→ Task statement
From the entries below, return exactly the lines beginning at the one that contains "[src/src/util/json_write.c] against the" and ending at the one that contains "Proof. unfold is_dec. zdm. Qed.", both of them included, and only those lines.

Dataset entries:
- - -
(* ===== verification/JsonDouble.v ===== *)
(** * Numbers survive the serializer

    The decimal text of an integer or of a double denotes, as a JSON number
    literal, the same node: [tamga_json_write_double] of
    [src/src/util/json_write.c] against the number grammar. *)

From Stdlib Require Import String SpecFloat.
From S2P Require Import Prelude World Buf Float Json JsonParse JsonNumber JsonWrite KeySort JsonPrint.
#[local] Open Scope Z_scope.

(** ** Decimal digits *)

Lemma dec_digits_app fuel n acc : dec_digits fuel n acc = dec_digits fuel n [] ++ acc.
Proof.
  revert n acc. induction fuel as [|f IH]; intros n acc; [done|]. cbn [dec_digits].
  destruct (n <? 10); [done|]. rewrite IH, (IH _ [_]), <- app_assoc. done.
Qed.

Lemma is_dec_digit n : is_dec (48 + n mod 10) = true.
Proof. unfold is_dec. zdm. Qed.

Lemma dec_digits_spec fuel n :
  0 <= n < 10 ^ Z.of_nat fuel -> (1 <= fuel)%nat ->
  digits (dec_digits fuel n []) /\ digits_val 0 (dec_digits fuel n []) = n /\
  (0 < n -> peek_at (dec_digits fuel n []) <> 48) /\ (n = 0 -> dec_digits fuel n [] = [48]).
Proof.
  revert n. induction fuel as [|f IH]; intros n Hn Hf; [lia|].
  cbn [dec_digits]. destruct (Z.ltb_spec n 10).
  - split_and!.
    + split; [done|]. simpl. by rewrite is_dec_digit.
    + cbn. rewrite Z.mod_small by lia. lia.
    + cbn. rewrite Z.mod_small by lia. lia.
    + by intros ->.
  - rewrite Nat2Z.inj_succ, Z.pow_succ_r in Hn by lia.
    assert (1 <= f)%nat as Hf1. { destruct f; [simpl in Hn; lia|lia]. }
    rewrite dec_digits_app. destruct (IH (n / 10)) as ([Hne Hall] & Hval & Hhead & _); [zdm|done|].
    split_and!.
    + split; [intros E; by apply app_eq_nil in E as [? _]|]. rewrite forallb_app, Hall. simpl. by rewrite is_dec_digit.
    + rewrite digits_val_app, Hval. cbn. zdm.
    + intros _. rewrite peek_app_ne by done. apply Hhead. zdm.
    + lia.
Qed.
(** ** Reading 17 digits back *)

Lemma digits_close m e n d ds X A B :
  0 < n -> 0 < d -> n * 2 ^ 1100 = d * (m * 2 ^ (1100 + e)) -> digits_of 16 n d ds X ->
  0 < B -> A * 10 ^ 400 = B * (ds * 10 ^ (400 + X - 16)) -> close A B m e.
Proof.
  intros Hn Hd Hfrac (_ & _ & Hnear & _) HB HA. pose proof (pow10_pos 400 ltac:(lia)) as HS. unfold close.
  set (S := 10 ^ 400) in *. set (Q := ds * 10 ^ (400 + X - 16)) in *. set (K := 2 * 10 ^ 16) in *. assert (0 < K) by done.
  assert (K * Z.abs (n * B - d * A) <= n * B) as H1.
  { apply (Z.mul_le_mono_pos_r _ _ S); [done|]. apply (Z.mul_le_mono_nonneg_l _ _ B) in Hnear; [|lia].
    replace (K * Z.abs (n * B - d * A) * S) with (B * (K * Z.abs (n * S - d * Q))); [lia|].
    rewrite <- (Z.abs_eq B) at 1 by lia. rewrite <- (Z.abs_eq S) at 2 by lia.
    replace (Z.abs B * (K * Z.abs (n * S - d * Q))) with (K * Z.abs (B * (n * S - d * Q))) by (rewrite Z.abs_mul; ring).
    replace (K * Z.abs (n * B - d * A) * Z.abs S) with (K * Z.abs ((n * B - d * A) * S)) by (rewrite Z.abs_mul; ring).
    do 2 f_equal. replace (B * (n * S - d * Q)) with (n * B * S - d * (B * Q)) by ring. rewrite <- HA. ring. }
  set (P := 2 ^ 1100) in *. assert (0 < P) by done. set (R := 2 ^ (1100 + e)) in *.
  apply (Z.mul_le_mono_pos_l _ _ d); [done|]. apply (Z.mul_le_mono_nonneg_r _ _ P) in H1; [|lia].
  replace (d * (m * (B * R))) with (n * B * P) by (rewrite (Z.mul_comm n B), <- Z.mul_assoc, Hfrac; ring).
  replace (d * (K * Z.abs (m * (B * R) - A * P))) with (K * Z.abs (n * B - d * A) * P); [done|].
  replace (K * Z.abs (n * B - d * A) * P) with (K * Z.abs ((n * B - d * A) * P)) by (rewrite Z.abs_mul, (Z.abs_eq P) by lia; ring).
  replace (d * (K * Z.abs (m * (B * R) - A * P))) with (K * Z.abs (d * (m * (B * R) - A * P))) by (rewrite Z.abs_mul, (Z.abs_eq d) by lia; ring).
  do 2 f_equal. replace (d * (m * (B * R) - A * P)) with (B * (d * (m * R)) - d * A * P) by ring. rewrite <- Hfrac. ring.
Qed.

Lemma decimal_reads s m e ds X :
  double_parts (Zpos m) e -> (let '(n, d) := fraction (Zpos m) e in digits_of 16 n d ds X) ->
  sf_of_decimal s ds (X - 16) = S754_finite s m e.
Proof.
  intros Hparts. pose proof (fraction_spec _ _ Hparts) as Hf. destruct (fraction (Zpos m) e) as [n d]. destruct Hf as (Hn & Hd & Hb & Hu & Hl & Hfrac).
  intros Hds. pose proof (exponent_range 16 n d ds X ltac:(lia) Hn Hd Hu Hl Hds) as HX. pose proof Hds as (Hbound & _ & _).
  change (10 ^ 16) with 10000000000000000 in Hbound. change (10 ^ (16 + 1)) with 100000000000000000 in Hbound.
  unfold sf_of_decimal. destruct (dec_normal_spec ds (X - 16) ltac:(lia)) as (m' & j & -> & Hj & Hm' & _).
  assert (0 < m') as Hpos. { pose proof (pow10_pos j Hj). assert (0 < m' * 10 ^ j) by lia. by apply (Z.mul_pos_cancel_r _ (10 ^ j)). }
  assert (j <= 16) as Hj16.
  { assert (j < 17); [|lia]. apply (Z.pow_lt_mono_r_iff 10); [lia|lia|]. change (10 ^ 17) with 100000000000000000. pose proof (pow10_pos j Hj). nia. }
  assert (0 <= Z.log2 m' < 57) as Hlog.
  { split; [apply Z.log2_nonneg|]. apply Z.log2_lt_pow2; [done|]. change (2 ^ 57) with 144115188075855872. pose proof (pow10_pos j Hj). nia. }
  destruct m' as [|q|q]; try lia. set (L := Z.log2 (Zpos q)) in *.
  replace (X - 16 + j + L / 4 >? 400) with false by (symmetry; rewrite Z.gtb_ltb; apply Z.ltb_ge; zdm).
  replace (X - 16 + j + L <? -400) with false by (symmetry; apply Z.ltb_ge; lia).
  destruct (Z.geb_spec (X - 16 + j) 0) as [Hge|Hlt].
  - apply normalize_close; [pose proof (pow10_pos (X - 16 + j) Hge); lia|done|].
    apply (digits_close _ _ n d ds X); try done. rewrite Hm', Z.mul_1_l, <- !Z.mul_assoc, <- !Z.pow_add_r by lia. do 2 f_equal. lia.
  - pose proof (pow10_pos (- (X - 16 + j)) ltac:(lia)) as HB. destruct (10 ^ (- (X - 16 + j))) as [|b|b] eqn:Eb; try lia.
    apply div_close; [done|]. apply (digits_close _ _ n d ds X); try done. rewrite Hm', <- Eb.
    rewrite (Z.mul_comm (10 ^ _)), <- !Z.mul_assoc, <- !Z.pow_add_r by lia. do 2 f_equal. lia.
Qed.

(** ** The text *)

Lemma fmt_e_text_exact neg p ds X :
  0 <= p -> 10 ^ p <= ds < 10 ^ (p + 1) ->
  exists t, sci_ok t /\ fmt_e_text neg p ds X = sci_text t /\ sc_neg t = neg /\ sc_exp t = X /\
    digits_val 0 (sci_digits_of t) = ds /\ zlen (sc_frac t) = p.
Proof.
  intros Hp Hds. pose proof (pow10_pos p Hp). destruct (fmt_nat_spec ds ltac:(lia)) as ([Hne Hall] & Hv & _ & _).
  assert (zlen (fmt_nat ds) = p + 1) as Hlen by (apply num_digits_unique; [replace (p + 1 - 1) with p by lia; done|lia]).
  unfold fmt_e_text. rewrite (proj2 (Z.eqb_neq ds 0)) by lia. destruct (fmt_nat ds) as [|c dg]; [done|]. cbn [length] in Hlen.
  exists (mk_sci neg c (p >? 0) dg X). cbn [take drop]. rewrite drop_0. simpl in Hall. apply andb_true_iff in Hall as [Hc Hall].
  assert ((p >? 0) = false -> dg = []) as Hnil by (intros E; destruct dg; [done|]; cbn [length] in Hlen; lia).
  split_and!; try done; [|cbn; lia]. split; [split; [done|]|exact Hnil]. unfold sci_digits_of. cbn. by rewrite Hc.
Qed.

Lemma exponent_text_length X : -324 <= X <= 310 -> zlen (sci_exp_text X) <= 4.
Proof.
  intros HX. assert (zlen (fmt_nat (Z.abs X)) <= 3) as Hl.
  { destruct (Z.eq_dec X 0) as [->|]; [vm_compute; congruence|]. apply num_digits_below; [|lia]. change (10 ^ 3) with 1000. lia. }
  unfold sci_exp_text. cbn [length]. destruct (Z.ltb_spec (zlen (fmt_nat (Z.abs X))) 2); cbn [length]; lia.
Qed.

(** What [%e] writes for a finite double other than zero. *)
Lemma fmt_e_finite p s m e :
  double_parts (Zpos m) e -> 0 <= p <= 16 ->
  exists t ds X, sci_ok t /\ fmt_e p (S754_finite s m e) = sci_text t /\ sc_neg t = s /\ sc_exp t = X /\
    digits_val 0 (sci_digits_of t) = ds /\ zlen (sc_frac t) = p /\ zlen (sci_text t) < 64 /\
    (let '(n, d) := fraction (Zpos m) e in digits_of p n d ds X).
Proof.
  intros Hparts Hp. pose proof (fraction_spec _ _ Hparts) as Hf. cbn [fmt_e].
  change (if e >=? 0 then _ else _) with (fraction (Zpos m) e). destruct (fraction (Zpos m) e) as [n d]. destruct Hf as (Hn & Hd & Hb & Hu & Hl & Hfrac).
  pose proof (sci_digits_spec p n d Hn Hd Hb Hp) as Hds. destruct (sci_digits p n d) as [ds X].
  pose proof (exponent_range p n d ds X Hp Hn Hd Hu Hl Hds) as HX. pose proof Hds as (Hbound & _).
  destruct (fmt_e_text_exact s p ds X ltac:(lia) Hbound) as (t & Hok & Ht & Hneg & Hexp & Hv & Hfl). exists t, ds, X. split_and!; try done.
  pose proof (exponent_text_length X HX) as Hel. rewrite <- Hexp in Hel. unfold sci_text. rewrite !length_app. cbn [length].
  assert (length (sign_text (sc_neg t)) <= 1)%nat by (destruct (sc_neg t); cbn; lia).
  assert (zlen (if sc_point t then 46 :: sc_frac t else []) <= zlen (sc_frac t) + 1) by (destruct (sc_point t); cbn [length]; lia). lia.
Qed.

Lemma SFeqb_refl r : sf_isfinite r = true -> SFeqb r r = true.
Proof.
  destruct r as [s|s| |s m e]; try done. intros _. unfold SFeqb, SFcompare. rewrite Z.compare_refl. fold (Pos.compare m m). rewrite Pos.compare_refl. by destruct s.
Qed.

(** At 17 digits the text reads back. *)
Lemma reads_back s m e : double_parts (Zpos m) e -> SFeqb (strtod (fmt_e 16 (S754_finite s m e))).1 (S754_finite s m e) = true.
Proof.
  intros Hparts. destruct (fmt_e_finite 16 s m e Hparts ltac:(lia)) as (t & ds & X & Hok & -> & Hneg & Hexp & Hv & Hfl & _ & Hds).
  rewrite strtod_sci by done. rewrite Hneg, Hexp, Hv, Hfl, (decimal_reads s m e ds X Hparts Hds). by apply SFeqb_refl.
Qed.

(** ** The search *)

Lemma find_precision_finds tries p0 p r :
  p0 <= p < p0 + Z.of_nat tries -> (forall q, p0 <= q <= p -> zlen (fmt_e q r) < 64) -> SFeqb (strtod (fmt_e p r)).1 r = true ->
  exists q, p0 <= q <= p /\ find_precision tries p0 r = Some (fmt_e q r).
Proof.
  revert p0. induction tries as [|k IH]; intros p0 Hp Hlen Hback; [lia|]. cbn [find_precision].
  destruct (Z.geb_spec (zlen (fmt_e p0 r)) 64) as [H|_]; [specialize (Hlen p0 ltac:(lia)); lia|].
  destruct (SFeqb (strtod (fmt_e p0 r)).1 r) eqn:E; [exists p0; split; [lia|done]|].
  destruct (Z.eq_dec p0 p) as [->|Hne]; [congruence|]. destruct (IH (p0 + 1)) as (q & Hq & ->); [lia|intros q Hq; apply Hlen; lia|done|].
  exists q. split; [lia|done].
Qed.

Lemma collect_digits_short ds acc l :
  forallb is_dec ds = true -> (match l with [] => False | c :: _ => c = 101 end) -> zlen acc + zlen ds <= 32 ->
  collect_digits (ds ++ l) acc = Some (acc ++ ds, l).
Proof.
  intros Hds Hl. revert acc. induction ds as [|c ds IH]; intros acc Hlen; simpl in Hds |- *.
  - destruct l as [|c l]; [done|]. subst c. by rewrite app_nil_r.
  - apply andb_true_iff in Hds as [Hc Hds]. apply is_dec_range in Hc. cbn [length] in Hlen.
    replace (_ || _) with false by lia. replace (c =? 46) with false by lia. destruct (Z.geb_spec (zlen acc) 32); [lia|].
    rewrite IH; [by rewrite <- app_assoc|done|]. rewrite length_app. cbn [length]. lia.
Qed.

Lemma collect_short t :
  sci_ok t -> zlen (sc_frac t) <= 16 ->
  collect_digits (drop (length (sign_text (sc_neg t))) (sci_text t)) [] = Some (sci_digits_of t, 101 :: sci_exp_text (sc_exp t)).
Proof.
  intros [[_ Hall] Hpt] Hlen. unfold sci_digits_of in *. simpl in Hall. apply andb_true_iff in Hall as [Hd Hfr].
  unfold sci_text. rewrite drop_app_length. cbn [app collect_digits]. apply is_dec_range in Hd. replace (_ || _) with false by lia.
  replace (sc_lead t =? 46) with false by lia. cbn [length Z.of_nat Z.geb Z.compare app]. destruct (sc_point t).
  - cbn [app collect_digits Z.eqb Pos.eqb orb]. apply (collect_digits_short (sc_frac t) [sc_lead t]); [done|done|cbn [length]; lia].
  - rewrite Hpt by done. done.
Qed.
Lemma escape_plain l : Forall (fun c => 92 < c) l -> escape l = l.
Proof.
  induction 1 as [|c l Hc _ IH]; [done|]. change (escape (c :: l)) with (escape_char c ++ escape l).
  rewrite IH. unfold escape_char.
  replace (c =? 34) with false by lia. replace (c =? 92) with false by lia. replace (c =? 8) with false by lia.
  replace (c =? 12) with false by lia. replace (c =? 10) with false by lia. replace (c =? 13) with false by lia.
  replace (c =? 9) with false by lia. by replace (c <? 32) with false by lia.
Qed.

(** The characters below 128, checked one by one: either the character stands
    for itself or its escape is one of the grammar with that meaning. *)
Definition ascii_escape_check (c : Z) : bool :=
  match escape_char c with
  | [x] => (x =? c) && (32 <=? c) && negb (c =? 34) && negb (c =? 92)
  | [b; e] => (b =? 92) && match short_escape e with Some v => v =? c | None => false end
  | [b; u; h1; h2; h3; h4] =>
      (b =? 92) && (u =? 117) &&
      match hex4_digit h1, hex4_digit h2, hex4_digit h3, hex4_digit h4 with
      | Some v1, Some v2, Some v3, Some v4 => 4096 * v1 + 256 * v2 + 16 * v3 + v4 =? c
      | _, _, _, _ => false
      end
  | _ => false
  end.

Lemma ascii_escape c d t : 0 <= c < 128 -> jstr d t -> jstr (c :: d) (escape_char c ++ t).
Proof.
  intros Hc Hd. pose proof (below_forallb 128 ascii_escape_check eq_refl c ltac:(lia)) as H.
  unfold ascii_escape_check in H.
  assert (utf8 c = [c]) as Hu by (unfold utf8; by replace (c <? 128) with true by lia).
  assert (scalar c) as Hs by (unfold scalar; lia).
  destruct (escape_char c) as [|x [|e [|h1 [|h2 [|h3 [|h4 [|]]]]]]]; try done.
  - rewrite !andb_true_iff in H. destruct H as [[[H1 H2] H3] H4]. apply Z.eqb_eq in H1 as ->.
    pose proof (jstr_raw c d t Hs) as Hr. rewrite Hu in Hr. apply Hr; (lia || done).
  - apply andb_true_iff in H as [H1 H2]. apply Z.eqb_eq in H1 as ->.
    destruct (short_escape e) eqn:E; [|done]. apply Z.eqb_eq in H2 as ->. by apply jstr_short.
  - rewrite !andb_true_iff in H. destruct H as [[H1 H2] H3]. apply Z.eqb_eq in H1 as ->, H2 as ->.
    destruct (hex4_digit h1) eqn:E1; [|done]. destruct (hex4_digit h2) eqn:E2; [|done].
    destruct (hex4_digit h3) eqn:E3; [|done]. destruct (hex4_digit h4) eqn:E4; [|done].
    apply Z.eqb_eq in H3. pose proof (jstr_unit [h1; h2; h3; h4] c d t) as Hr. rewrite Hu in Hr.
    apply Hr; [|done..]. exists h1, h2, h3, h4. eauto 12.
Qed.

Lemma utf8_high cp : scalar cp -> 128 <= cp -> Forall (fun c => 128 <= c) (utf8 cp).
Proof. intros Hs Hc. unfold utf8, scalar in *. repeat dif; repeat constructor; zdm. Qed.
Definition tamga_sha256_init : sha_ctx := sha_init sha256_iv TAMGA_SHA256_BLOCK_LEN.
Definition tamga_sha256_update : sha_ctx -> option bytes -> sha_ctx :=
  sha_update tamga_sha256_compress TAMGA_SHA256_BLOCK_LEN.
Definition tamga_sha256_final : sha_ctx -> bytes :=
  sha_final tamga_sha256_compress TAMGA_SHA256_BLOCK_LEN 8 4.
Definition tamga_sha256 (data : option bytes) : bytes :=
  tamga_sha256_final (tamga_sha256_update tamga_sha256_init data).

Definition tamga_sha512_init : sha_ctx := sha_init sha512_iv TAMGA_SHA512_BLOCK_LEN.
Definition tamga_sha512_update : sha_ctx -> option bytes -> sha_ctx :=
  sha_update tamga_sha512_compress TAMGA_SHA512_BLOCK_LEN.
Definition tamga_sha512_final : sha_ctx -> bytes :=
  sha_final tamga_sha512_compress TAMGA_SHA512_BLOCK_LEN 16 8.
Definition tamga_sha512 (data : option bytes) : bytes :=
  tamga_sha512_final (tamga_sha512_update tamga_sha512_init data).

(** FIPS 180-4 examples. *)
Example sha256_abc :
  tamga_sha256 (Some (bstr "abc")) =
  be_bytes 32 0xba7816bf8f01cfea414140de5dae2223b00361a396177a9cb410ff61f20015ad.
Proof. vm_compute. reflexivity. Qed.

Example sha256_two_blocks :
  tamga_sha256 (Some (bstr "abcdbcdecdefdefgefghfghighijhijkijkljklmklmnlmnomnopnopq")) =
  be_bytes 32 0x248d6a61d20638b8e5c026930c3e6039a33ce45964ff2167f6ecedd419db06c1.
Proof. vm_compute. reflexivity. Qed.

Example sha512_abc :
  tamga_sha512 (Some (bstr "abc")) =
  be_bytes 64 0xddaf35a193617abacc417349ae20413112e6fa4e89a97ea20a9eeee64b55d39a2192992a274fc1a836ba3c23a3feebbd454d4423643ce80e2a9ac94fa54ca49f.
Proof. vm_compute. reflexivity. Qed.

(** ** Streaming equals hashing the padded message *)

Lemma be_bytes_length n x : length (be_bytes n x) = n.
Proof. induction n as [|n IH]; simpl; lia. Qed.

Section StreamSpec.
Variables (compress : vars -> bytes -> vars) (iv : vars) (blk lenfield word : nat).
Hypothesis Hblk : (8 <= lenfield < blk)%nat.

Abbreviation blocks := (sha_blocks compress blk).

(** The compression function over the whole blocks of a text. *)
Definition md_fold (state : vars) (l : bytes) : vars := (blocks (length l) state l).1.

(** The padding of FIPS 180-4: a one bit, zeros up to a length field of
    [lenfield] bytes at the end of a block, the length in bits. *)
Definition sha_pad (msg : bytes) : bytes :=
  msg ++ [128] ++
  replicate (Z.to_nat ((- (zlen msg + 1 + Z.of_nat lenfield)) mod Z.of_nat blk) + (lenfield - 8)) 0 ++
  be_bytes 8 (u64 (zlen msg * 8)).

Definition digest (v : vars) : bytes :=
  let '(mk_vars a b c d e f g h) := v in concat (map (be_bytes word) [a; b; c; d; e; f; g; h]).

Definition sha_spec (msg : bytes) : bytes := digest (md_fold iv (sha_pad msg)).

Lemma blocks_fuel f1 f2 s l :
  (length l <= f1)%nat -> (length l <= f2)%nat -> blocks f1 s l = blocks f2 s l.
Proof.
  revert f2 s l. induction f1 as [|f1 IH]; intros [|f2] s l H1 H2; simpl;
    try (destruct (Nat.leb_spec blk (length l)); [lia|done]); try done.
  destruct (Nat.leb_spec blk (length l)); [|done]. apply IH; rewrite length_drop; lia.
Qed.

Lemma blocks_step s l :
  (blk <= length l)%nat ->
  blocks (length l) s l = blocks (length (drop blk l)) (compress s (take blk l)) (drop blk l).
Proof.
  intros H. destruct (length l) as [|n] eqn:E; [lia|]. cbn [sha_blocks].
  rewrite E. rewrite (proj2 (Nat.leb_le _ _)) by lia. apply blocks_fuel; rewrite length_drop; lia.
Qed.

Lemma blocks_short s l : (length l < blk)%nat -> blocks (length l) s l = (s, l).
Proof.
  intros H. destruct l as [|x l]; [done|]. cbn [length sha_blocks] in *. rewrite (proj2 (Nat.leb_gt _ _)) by (simpl; lia). done.
Qed.

(** Whole blocks can be split off the front. *)
Lemma blocks_app k a b s :
  length a = (k * blk)%nat -> blocks (length (a ++ b)) s (a ++ b) = blocks (length b) (md_fold s a) b.
Proof.
  revert a s. induction k as [|k IH]; intros a s Ha.
  - destruct a; [|simpl in Ha; lia]. unfold md_fold. rewrite (blocks_short s []) by (simpl; lia). done.
  - simpl in Ha. unfold md_fold. rewrite (blocks_step s (a ++ b)) by (rewrite length_app; lia).
    rewrite (blocks_step s a) by lia. rewrite take_app_le, drop_app_le by lia.
    change ((blocks (length (drop blk a)) ?s (drop blk a)).1) with (md_fold s (drop blk a)).
    apply IH. rewrite length_drop. lia.
Qed.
- - -
→ Task result
    [src/src/util/json_write.c] against the number grammar. *)

From Stdlib Require Import String SpecFloat.
From S2P Require Import Prelude World Buf Float Json JsonParse JsonNumber JsonWrite KeySort JsonPrint.
#[local] Open Scope Z_scope.

(** ** Decimal digits *)

Lemma dec_digits_app fuel n acc : dec_digits fuel n acc = dec_digits fuel n [] ++ acc.
Proof.
  revert n acc. induction fuel as [|f IH]; intros n acc; [done|]. cbn [dec_digits].
  destruct (n <? 10); [done|]. rewrite IH, (IH _ [_]), <- app_assoc. done.
Qed.

Lemma is_dec_digit n : is_dec (48 + n mod 10) = true.
Proof. unfold is_dec. zdm. Qed.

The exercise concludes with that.